TASK TO COMPLETE: When a line below holds the string "Definition", show that line.

RECORDS SHOWN:
+-------+
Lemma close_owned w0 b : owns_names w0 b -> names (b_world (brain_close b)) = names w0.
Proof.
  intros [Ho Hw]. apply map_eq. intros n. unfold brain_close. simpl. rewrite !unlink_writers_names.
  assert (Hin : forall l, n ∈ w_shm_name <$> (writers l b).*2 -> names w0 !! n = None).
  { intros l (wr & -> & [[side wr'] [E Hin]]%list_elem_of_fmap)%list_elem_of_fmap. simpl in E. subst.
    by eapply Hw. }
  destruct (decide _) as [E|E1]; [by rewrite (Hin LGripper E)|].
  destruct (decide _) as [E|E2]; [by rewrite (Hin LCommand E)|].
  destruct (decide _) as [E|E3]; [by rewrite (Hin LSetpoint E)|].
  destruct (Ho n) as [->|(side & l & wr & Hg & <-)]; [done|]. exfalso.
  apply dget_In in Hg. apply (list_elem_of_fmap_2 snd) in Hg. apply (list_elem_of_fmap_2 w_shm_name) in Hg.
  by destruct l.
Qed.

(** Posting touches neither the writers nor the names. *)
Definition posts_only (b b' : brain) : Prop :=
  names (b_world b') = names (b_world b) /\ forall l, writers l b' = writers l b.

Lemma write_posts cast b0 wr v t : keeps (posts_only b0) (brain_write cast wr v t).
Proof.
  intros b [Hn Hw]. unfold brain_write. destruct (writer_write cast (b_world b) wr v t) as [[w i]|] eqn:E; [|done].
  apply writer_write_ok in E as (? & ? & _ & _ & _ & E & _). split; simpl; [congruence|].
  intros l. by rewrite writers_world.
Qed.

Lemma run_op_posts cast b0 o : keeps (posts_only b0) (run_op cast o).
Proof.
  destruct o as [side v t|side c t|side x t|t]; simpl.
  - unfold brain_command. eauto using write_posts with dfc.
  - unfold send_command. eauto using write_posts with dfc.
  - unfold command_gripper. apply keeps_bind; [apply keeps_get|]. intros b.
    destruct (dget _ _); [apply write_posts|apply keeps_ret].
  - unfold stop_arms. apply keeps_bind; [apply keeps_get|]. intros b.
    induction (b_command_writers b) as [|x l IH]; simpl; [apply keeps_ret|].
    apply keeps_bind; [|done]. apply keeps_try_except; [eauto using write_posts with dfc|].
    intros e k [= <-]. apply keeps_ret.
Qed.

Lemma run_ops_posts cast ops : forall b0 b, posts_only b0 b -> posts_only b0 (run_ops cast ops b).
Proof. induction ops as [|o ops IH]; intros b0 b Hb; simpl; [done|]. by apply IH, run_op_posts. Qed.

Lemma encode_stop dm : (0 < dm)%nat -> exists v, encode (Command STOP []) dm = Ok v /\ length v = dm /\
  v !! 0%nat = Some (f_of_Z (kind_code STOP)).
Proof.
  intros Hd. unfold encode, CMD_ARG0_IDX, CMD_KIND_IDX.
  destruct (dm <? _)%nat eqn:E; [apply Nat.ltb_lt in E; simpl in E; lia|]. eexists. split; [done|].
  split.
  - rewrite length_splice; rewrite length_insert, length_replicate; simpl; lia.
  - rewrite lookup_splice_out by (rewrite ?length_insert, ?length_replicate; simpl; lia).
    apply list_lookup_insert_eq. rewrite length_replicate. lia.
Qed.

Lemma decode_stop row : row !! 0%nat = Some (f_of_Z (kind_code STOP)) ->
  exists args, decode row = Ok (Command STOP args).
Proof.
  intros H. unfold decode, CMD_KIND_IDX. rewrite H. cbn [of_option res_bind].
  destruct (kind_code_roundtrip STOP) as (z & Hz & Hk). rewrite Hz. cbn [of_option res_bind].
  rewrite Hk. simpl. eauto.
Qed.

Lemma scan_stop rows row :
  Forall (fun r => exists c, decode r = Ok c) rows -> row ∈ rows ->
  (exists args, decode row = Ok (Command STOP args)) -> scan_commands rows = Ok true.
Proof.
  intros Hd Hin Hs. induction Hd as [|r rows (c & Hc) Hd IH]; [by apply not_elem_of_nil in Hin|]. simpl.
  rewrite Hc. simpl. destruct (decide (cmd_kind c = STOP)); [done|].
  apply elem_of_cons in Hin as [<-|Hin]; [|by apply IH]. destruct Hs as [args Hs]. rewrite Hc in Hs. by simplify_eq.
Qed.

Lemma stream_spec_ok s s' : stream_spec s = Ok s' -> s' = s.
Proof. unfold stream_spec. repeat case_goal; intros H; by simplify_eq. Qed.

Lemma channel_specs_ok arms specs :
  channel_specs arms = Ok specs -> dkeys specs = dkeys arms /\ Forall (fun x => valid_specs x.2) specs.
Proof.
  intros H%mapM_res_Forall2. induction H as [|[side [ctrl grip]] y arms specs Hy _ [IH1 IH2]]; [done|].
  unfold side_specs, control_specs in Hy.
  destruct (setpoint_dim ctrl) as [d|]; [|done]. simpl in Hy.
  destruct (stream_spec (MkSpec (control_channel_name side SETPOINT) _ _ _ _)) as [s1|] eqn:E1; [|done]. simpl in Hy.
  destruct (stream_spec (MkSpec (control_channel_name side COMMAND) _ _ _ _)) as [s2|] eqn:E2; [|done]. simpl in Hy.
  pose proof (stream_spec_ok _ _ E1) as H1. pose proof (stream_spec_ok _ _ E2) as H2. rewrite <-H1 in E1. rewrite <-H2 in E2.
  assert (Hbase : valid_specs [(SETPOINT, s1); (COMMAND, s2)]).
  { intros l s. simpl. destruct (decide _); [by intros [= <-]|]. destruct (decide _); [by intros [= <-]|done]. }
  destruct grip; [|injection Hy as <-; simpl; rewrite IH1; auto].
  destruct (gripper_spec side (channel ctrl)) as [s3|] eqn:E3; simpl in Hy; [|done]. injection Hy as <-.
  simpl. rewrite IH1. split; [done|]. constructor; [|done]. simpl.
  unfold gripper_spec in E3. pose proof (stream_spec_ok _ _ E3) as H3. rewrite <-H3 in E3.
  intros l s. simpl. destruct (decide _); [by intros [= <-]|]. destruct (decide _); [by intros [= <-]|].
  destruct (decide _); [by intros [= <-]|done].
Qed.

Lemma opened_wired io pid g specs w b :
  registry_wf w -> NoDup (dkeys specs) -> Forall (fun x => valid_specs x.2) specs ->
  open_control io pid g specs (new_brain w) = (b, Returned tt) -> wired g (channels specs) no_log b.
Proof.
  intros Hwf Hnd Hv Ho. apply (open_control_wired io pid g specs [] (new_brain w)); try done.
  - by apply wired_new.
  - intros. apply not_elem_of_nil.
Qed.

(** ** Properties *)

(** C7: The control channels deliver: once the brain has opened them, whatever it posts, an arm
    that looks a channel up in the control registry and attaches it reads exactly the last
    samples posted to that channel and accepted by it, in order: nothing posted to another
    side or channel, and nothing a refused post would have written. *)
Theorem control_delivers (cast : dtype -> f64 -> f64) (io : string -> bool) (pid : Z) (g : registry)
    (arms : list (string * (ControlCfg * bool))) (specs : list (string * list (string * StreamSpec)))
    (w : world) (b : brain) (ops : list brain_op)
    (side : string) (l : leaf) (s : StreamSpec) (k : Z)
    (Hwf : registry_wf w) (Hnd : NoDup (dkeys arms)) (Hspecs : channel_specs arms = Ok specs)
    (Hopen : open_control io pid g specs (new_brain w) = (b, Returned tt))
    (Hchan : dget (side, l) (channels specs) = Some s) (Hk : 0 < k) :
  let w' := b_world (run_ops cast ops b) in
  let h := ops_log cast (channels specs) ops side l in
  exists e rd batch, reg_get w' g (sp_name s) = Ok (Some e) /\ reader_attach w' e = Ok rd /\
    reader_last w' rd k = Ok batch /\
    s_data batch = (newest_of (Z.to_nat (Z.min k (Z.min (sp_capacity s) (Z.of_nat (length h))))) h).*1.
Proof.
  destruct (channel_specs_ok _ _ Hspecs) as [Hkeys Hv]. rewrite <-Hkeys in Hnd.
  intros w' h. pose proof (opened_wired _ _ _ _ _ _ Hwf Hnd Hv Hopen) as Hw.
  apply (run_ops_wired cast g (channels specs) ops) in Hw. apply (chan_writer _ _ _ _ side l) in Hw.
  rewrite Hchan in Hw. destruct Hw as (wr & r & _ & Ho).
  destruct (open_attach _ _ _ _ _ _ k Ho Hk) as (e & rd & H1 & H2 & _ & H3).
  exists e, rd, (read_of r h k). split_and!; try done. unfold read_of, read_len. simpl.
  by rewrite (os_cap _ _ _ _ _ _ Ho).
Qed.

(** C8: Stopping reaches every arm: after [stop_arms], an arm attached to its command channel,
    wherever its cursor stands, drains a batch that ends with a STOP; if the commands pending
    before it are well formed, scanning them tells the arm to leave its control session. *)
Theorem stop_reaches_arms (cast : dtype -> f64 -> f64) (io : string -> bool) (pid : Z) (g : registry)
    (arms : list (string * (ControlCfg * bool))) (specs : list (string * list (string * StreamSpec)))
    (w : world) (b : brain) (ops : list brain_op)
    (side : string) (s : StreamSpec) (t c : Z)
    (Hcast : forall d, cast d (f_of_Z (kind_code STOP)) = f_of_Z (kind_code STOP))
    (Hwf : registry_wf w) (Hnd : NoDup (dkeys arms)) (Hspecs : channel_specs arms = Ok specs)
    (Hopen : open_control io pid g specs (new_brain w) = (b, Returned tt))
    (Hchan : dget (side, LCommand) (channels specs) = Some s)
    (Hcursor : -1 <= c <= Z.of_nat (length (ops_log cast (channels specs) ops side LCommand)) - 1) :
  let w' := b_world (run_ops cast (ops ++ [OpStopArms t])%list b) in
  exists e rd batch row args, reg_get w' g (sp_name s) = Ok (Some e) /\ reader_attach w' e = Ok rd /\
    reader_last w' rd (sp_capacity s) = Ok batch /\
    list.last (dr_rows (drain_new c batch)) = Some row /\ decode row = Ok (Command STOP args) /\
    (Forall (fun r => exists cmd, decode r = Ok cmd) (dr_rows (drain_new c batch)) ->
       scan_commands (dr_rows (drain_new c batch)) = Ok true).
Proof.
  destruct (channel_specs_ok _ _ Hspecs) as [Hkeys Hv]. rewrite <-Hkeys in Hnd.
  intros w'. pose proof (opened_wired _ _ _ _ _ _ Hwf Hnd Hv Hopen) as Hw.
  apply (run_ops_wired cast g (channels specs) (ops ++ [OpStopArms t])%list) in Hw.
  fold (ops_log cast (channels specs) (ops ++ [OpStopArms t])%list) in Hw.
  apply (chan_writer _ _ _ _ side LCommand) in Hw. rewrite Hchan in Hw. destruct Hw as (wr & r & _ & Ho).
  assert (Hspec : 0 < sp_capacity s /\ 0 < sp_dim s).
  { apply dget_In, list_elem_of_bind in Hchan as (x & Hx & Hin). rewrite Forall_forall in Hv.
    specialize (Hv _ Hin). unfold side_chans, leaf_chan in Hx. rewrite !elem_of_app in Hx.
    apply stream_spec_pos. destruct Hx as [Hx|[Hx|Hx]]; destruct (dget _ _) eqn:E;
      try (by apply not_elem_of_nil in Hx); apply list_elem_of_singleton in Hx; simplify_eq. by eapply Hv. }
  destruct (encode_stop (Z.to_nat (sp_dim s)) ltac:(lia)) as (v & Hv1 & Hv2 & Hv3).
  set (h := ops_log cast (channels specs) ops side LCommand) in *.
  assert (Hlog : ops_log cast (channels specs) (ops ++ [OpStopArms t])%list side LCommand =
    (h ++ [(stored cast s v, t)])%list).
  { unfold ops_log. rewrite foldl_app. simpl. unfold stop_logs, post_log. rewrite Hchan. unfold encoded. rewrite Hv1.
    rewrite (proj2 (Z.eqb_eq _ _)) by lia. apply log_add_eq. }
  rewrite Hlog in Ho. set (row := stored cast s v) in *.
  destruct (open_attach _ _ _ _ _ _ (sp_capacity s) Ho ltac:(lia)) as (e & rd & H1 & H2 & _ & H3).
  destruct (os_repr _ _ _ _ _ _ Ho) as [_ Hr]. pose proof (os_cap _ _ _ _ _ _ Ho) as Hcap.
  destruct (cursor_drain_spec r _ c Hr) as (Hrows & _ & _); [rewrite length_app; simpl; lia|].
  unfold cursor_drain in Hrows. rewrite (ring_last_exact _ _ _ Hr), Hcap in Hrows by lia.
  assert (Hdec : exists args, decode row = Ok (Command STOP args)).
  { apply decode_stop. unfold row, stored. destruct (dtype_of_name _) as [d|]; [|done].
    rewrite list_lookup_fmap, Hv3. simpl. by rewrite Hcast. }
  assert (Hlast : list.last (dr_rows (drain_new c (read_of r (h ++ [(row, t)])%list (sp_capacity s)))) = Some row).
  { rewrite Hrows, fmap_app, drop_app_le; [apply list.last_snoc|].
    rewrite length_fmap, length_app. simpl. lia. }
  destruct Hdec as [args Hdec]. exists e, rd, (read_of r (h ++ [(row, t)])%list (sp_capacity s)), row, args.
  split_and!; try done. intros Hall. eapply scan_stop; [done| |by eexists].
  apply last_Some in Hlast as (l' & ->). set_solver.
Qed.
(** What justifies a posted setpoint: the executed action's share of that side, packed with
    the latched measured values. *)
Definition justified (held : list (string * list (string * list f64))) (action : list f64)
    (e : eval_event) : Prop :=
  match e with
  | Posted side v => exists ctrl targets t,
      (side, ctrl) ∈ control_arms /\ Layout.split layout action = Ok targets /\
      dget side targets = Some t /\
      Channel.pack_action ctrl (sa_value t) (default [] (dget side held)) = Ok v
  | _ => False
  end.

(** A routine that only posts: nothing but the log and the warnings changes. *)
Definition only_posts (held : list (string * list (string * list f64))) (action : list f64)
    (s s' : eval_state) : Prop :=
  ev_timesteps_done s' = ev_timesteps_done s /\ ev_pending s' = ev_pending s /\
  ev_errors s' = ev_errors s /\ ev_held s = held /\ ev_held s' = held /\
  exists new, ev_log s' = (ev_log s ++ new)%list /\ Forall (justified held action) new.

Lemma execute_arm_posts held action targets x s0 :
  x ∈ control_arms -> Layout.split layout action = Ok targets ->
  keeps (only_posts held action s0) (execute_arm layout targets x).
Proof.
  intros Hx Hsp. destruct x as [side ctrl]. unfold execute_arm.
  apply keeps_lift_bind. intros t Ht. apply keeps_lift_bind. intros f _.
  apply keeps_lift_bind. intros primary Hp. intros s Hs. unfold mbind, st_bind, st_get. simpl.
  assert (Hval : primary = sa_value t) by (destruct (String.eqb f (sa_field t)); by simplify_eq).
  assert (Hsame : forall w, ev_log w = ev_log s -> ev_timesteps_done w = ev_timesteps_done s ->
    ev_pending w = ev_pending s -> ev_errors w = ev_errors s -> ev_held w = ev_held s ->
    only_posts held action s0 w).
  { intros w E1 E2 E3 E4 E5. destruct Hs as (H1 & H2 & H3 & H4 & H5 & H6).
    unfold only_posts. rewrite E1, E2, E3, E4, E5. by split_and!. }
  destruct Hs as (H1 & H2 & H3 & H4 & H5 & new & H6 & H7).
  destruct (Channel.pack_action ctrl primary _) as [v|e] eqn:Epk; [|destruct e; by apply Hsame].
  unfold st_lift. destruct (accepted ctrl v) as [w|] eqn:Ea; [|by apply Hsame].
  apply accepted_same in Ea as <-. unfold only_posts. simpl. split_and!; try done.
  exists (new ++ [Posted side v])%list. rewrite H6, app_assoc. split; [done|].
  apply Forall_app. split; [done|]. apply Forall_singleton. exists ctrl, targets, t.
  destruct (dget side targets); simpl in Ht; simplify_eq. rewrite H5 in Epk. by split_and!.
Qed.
+-------+
EXERCISE OUTPUT:
Definition posts_only (b b' : brain) : Prop :=
Definition justified (held : list (string * list (string * list f64))) (action : list f64)
Definition only_posts (held : list (string * list (string * list f64))) (action : list f64)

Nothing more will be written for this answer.